1. Linear regression

# sample size
n <- 10000
# y = a x + b + error
# error ~ normal distribution
a <- 2
b <- 0.5
# x log normal distribution

x <- exp(rnorm(n,1,0.5))
hist(x)

y.theory <- a * x + b
err <- rnorm(n,0,3)
hist(err)
y.obs <- y.theory + err

plot(x,y.obs,pch=20)
abline(b,a,col=2)

lm.out <- lm(y.obs~x)
lm.out

- Coefficient for the intercept is one for the explanatory variable the value of which are the same throughout the samples.
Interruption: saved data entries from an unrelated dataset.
(* ===== verification/DnsTransports.v ===== *)
(** * The manager of DNS servers

    Model of src/runtime/sing-box/dns/transport_manager.go.  Servers are
    [Adapter]s that have the life cycle of all stages; their dependencies are
    started as those of outbounds are, so the loop is that of OutboundManager.
    The constructor registry and the fallback server are parameters. *)
From S2P Require Import Prelude Registry OutboundManager.

Definition DNSTypeFakeIP : string := "fakeip".

(** [TransportManager]. *)
Record TransportManager := mkTransportManager {
  t_defaultTag : string;
  t_started : bool;
  t_stage : StartStage;
  transports : list Adapter;
  transportByTag : gmap string Adapter;
  t_dependByTag : gmap string (list string);
  defaultTransport : option Adapter;
  fakeIPTransport : option Adapter;
  t_calls : calls;
}.
Definition NewTransportManager (tag : string) : TransportManager :=
  mkTransportManager tag false StartStateInitialize [] ∅ ∅ None None [].

Definition with_calls (l : calls) (m : TransportManager) : TransportManager :=
  mkTransportManager (t_defaultTag m) (t_started m) (t_stage m) (transports m) (transportByTag m) (t_dependByTag m)
    (defaultTransport m) (fakeIPTransport m) l.
Definition with_stage (st : StartStage) (m : TransportManager) : TransportManager :=
  mkTransportManager (t_defaultTag m) true st (transports m) (transportByTag m) (t_dependByTag m)
    (defaultTransport m) (fakeIPTransport m) (t_calls m).
Definition with_table (xs : list Adapter) (byTag : gmap string Adapter) (m : TransportManager) : TransportManager :=
  mkTransportManager (t_defaultTag m) (t_started m) (t_stage m) xs byTag (t_dependByTag m)
    (defaultTransport m) (fakeIPTransport m) (t_calls m).
Definition with_depend (d : gmap string (list string)) (m : TransportManager) : TransportManager :=
  mkTransportManager (t_defaultTag m) (t_started m) (t_stage m) (transports m) (transportByTag m) d
    (defaultTransport m) (fakeIPTransport m) (t_calls m).
Definition with_default (d : option Adapter) (m : TransportManager) : TransportManager :=
  mkTransportManager (t_defaultTag m) (t_started m) (t_stage m) (transports m) (transportByTag m) (t_dependByTag m)
    d (fakeIPTransport m) (t_calls m).
Definition with_fakeip (d : option Adapter) (m : TransportManager) : TransportManager :=
  mkTransportManager (t_defaultTag m) (t_started m) (t_stage m) (transports m) (transportByTag m) (t_dependByTag m)
    (defaultTransport m) d (t_calls m).
(** adapter/inbound.go, [InboundContext]: the fields rules read or write. *)
Record InboundContext := mkInboundContext {
  Inbound : string;
  IPVersion : Z;
  Network : string;
  Source : Socksaddr;
  Destination : Socksaddr;
  User : string;
  Outbound : string;
  Protocol : string;
  Domain : string;
  Client : string;
  DestinationAddresses : list Addr;
  ProcessInfo : option ConnectionOwner;
  QueryType : Z;
  IPCIDRMatchSource : bool;
  IPCIDRAcceptEmpty : bool;
  SourceAddressMatch : bool;
  SourcePortMatch : bool;
  DestinationAddressMatch : bool;
  DestinationPortMatch : bool;
  DidMatch : bool;
  IgnoreDestinationIPCIDRMatch : bool;
}.

(** The rule-cache fields of a context, in their order. *)
Definition set_cache (matchSource acceptEmpty sa sp da dp did : bool) (c : InboundContext) : InboundContext :=
  mkInboundContext (Inbound c) (IPVersion c) (Network c) (Source c) (Destination c) (User c) (Outbound c)
    (Protocol c) (Domain c) (Client c) (DestinationAddresses c) (ProcessInfo c) (QueryType c)
    matchSource acceptEmpty sa sp da dp did (IgnoreDestinationIPCIDRMatch c).

(** [ResetRuleMatchCache] and [ResetRuleCache]. *)
Definition ResetRuleMatchCache (c : InboundContext) : InboundContext :=
  set_cache (IPCIDRMatchSource c) (IPCIDRAcceptEmpty c) false false false false false c.
Definition ResetRuleCache (c : InboundContext) : InboundContext :=
  ResetRuleMatchCache
    (set_cache false false (SourceAddressMatch c) (SourcePortMatch c) (DestinationAddressMatch c)
       (DestinationPortMatch c) (DidMatch c) c).

(** [metadata.DidMatch = true]. *)
Definition set_DidMatch (b : bool) (c : InboundContext) : InboundContext :=
  set_cache (IPCIDRMatchSource c) (IPCIDRAcceptEmpty c) (SourceAddressMatch c) (SourcePortMatch c)
    (DestinationAddressMatch c) (DestinationPortMatch c) b c.

(** ** Network state *)

(** constant/network.go, [InterfaceType] (a [uint8]) and its [String]. *)
Notation InterfaceType := Z (only parsing).
Definition InterfaceType_String (t : InterfaceType) : string :=
  match t with
  | 0%Z => "wifi"
  | 1%Z => "cellular"
  | 2%Z => "ethernet"
  | 3%Z => "other"
  | _ => pretty t
  end.

(** [control.Interface] and adapter/network.go, [NetworkInterface]. *)
Record Interface := mkInterface { if_Name : string; if_Addresses : list Prefix }.
Record NetworkInterface := mkNetworkInterface {
  ni_Interface : Interface;
  ni_Type : InterfaceType;
  ni_Expensive : bool;
  ni_Constrained : bool;
}.

(** What the network manager and the clash server answer at the moment of a
    match. *)
Record Runtime := mkRuntime {
  DefaultNetworkInterface : option NetworkInterface;
  NetworkInterfaces : list NetworkInterface;
  WIFIState_SSID : string;
  WIFIState_BSSID : string;
  Finder_Interfaces : list Interface;
  Monitor_DefaultInterface : option Interface;
  MyInterfaces : list string;
  ClashServer_Mode : string;
}.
x.mat <- cbind(rep(1,n),x)

head(x.mat)

beta <- solve(t(x.mat) %*% x.mat) %*% t(x.mat) %*% y.obs
beta

When the true value is p and the observed value is q, and when you assume error in normal distribution with mean 0 and vaiance , likelihood of the deviation from p to q is
- $\frac{1}{\sqrt{2\pi\sigma^2}}e^{-\frac{(q-p)^2}{2\sigma^2}}$
2. Likelihood when error in normal distribution
- Model: y=ax + error

# No intercept assumption
# y = a x + error

x.mat <- matrix(x,ncol=1)

beta <- solve(t(x.mat) %*% x.mat) %*% t(x.mat) %*% y.obs
beta

plot(x,y.obs)
abline(0,beta,col="red")
abline(v=0)
abline(h=0)

lm.out <- lm(y.obs ~ x -1)
lm.out

- Grid search for the slope a and sd of normal distribution of error
- Regardless of the sd of error, maximum likelihood estimate of slope a is the same.
- Normal distribution's probability density function has $e^{\hat{y}-y}^2}$ , therefore the minimization of sum of squared distance and maximum likelihood estimate based on normal distribution error correspond each other.

# Want to know "a" and error's distribution (mean = 0, sd ??)

as <- seq(from = -3, to =3, length=50)
sds <- seq(from = 0.1, to = 1.5, length=50)

as.sds <- expand.grid(as,sds)

log.like <- rep(0,length(as.sds[,1]))
for(i in 1:length(log.like)){
	a <- as.sds[i,1]
	s <- as.sds[i,2]
	y.pred <- x * a
	diff.y <- y.obs - y.pred
	log.like[i] <- sum(log(1/sqrt(2*pi*s^2)) + (-diff.y^2/(2*s^2)))
}

library(rgl)
plot3d(cbind(as.sds,log.like))
plot3d(cbind(as.sds,-log(-log.like)))

image(as,sds,matrix(log(-log.like),ncol=length(sds)))
abline(v=beta)

3. Logistic regression

# probability to have a phenotype 1 depends on x.
# prob depends on x monotonically but not in the shape of S.
# sample size
n <- 100
# y = a x + b + error
# error ~ normal distribution
a <- 2
b <- 0.5
# x log normal distribution

x <- exp(rnorm(n,1,0.5))


prob.x <- function(x){
	p <- 0.5*x-1
	p[which(p<0.2)] <- 0.2
	p[which(p>0.8)] <- 0.8
	return(p)
}

pr <- prob.x(x)
plot(x,pr,ylim=c(0,1))

- Assign phenotype based on the probability simply.

r <- runif(length(x))
y <- as.numeric(r < pr)
plot(x,y,pch=20,cex=0.1) # A bit difficult to see...
plot(x,pr,ylim=c(0,1))
points(x,jitter(y,0.1),pch=20,cex=0.1)

- Logistic regression using glm() funciton

glm.out <- glm(y~x,family=binomial)
glm.out
glm.out$coefficients

- Strength of risk is linear.

tmp <- glm.out$coefficients[1] + x*glm.out$coefficients[2]

- probability is $\frac{p}{1-p} = exp(tmp)$

pr.est <- exp(tmp)/(1+exp(tmp))

plot(x,pr.est,ylim=c(0,1))
points(x,jitter(y,0.1),pch=20,cex=0.1)
points(x,pr,col="red")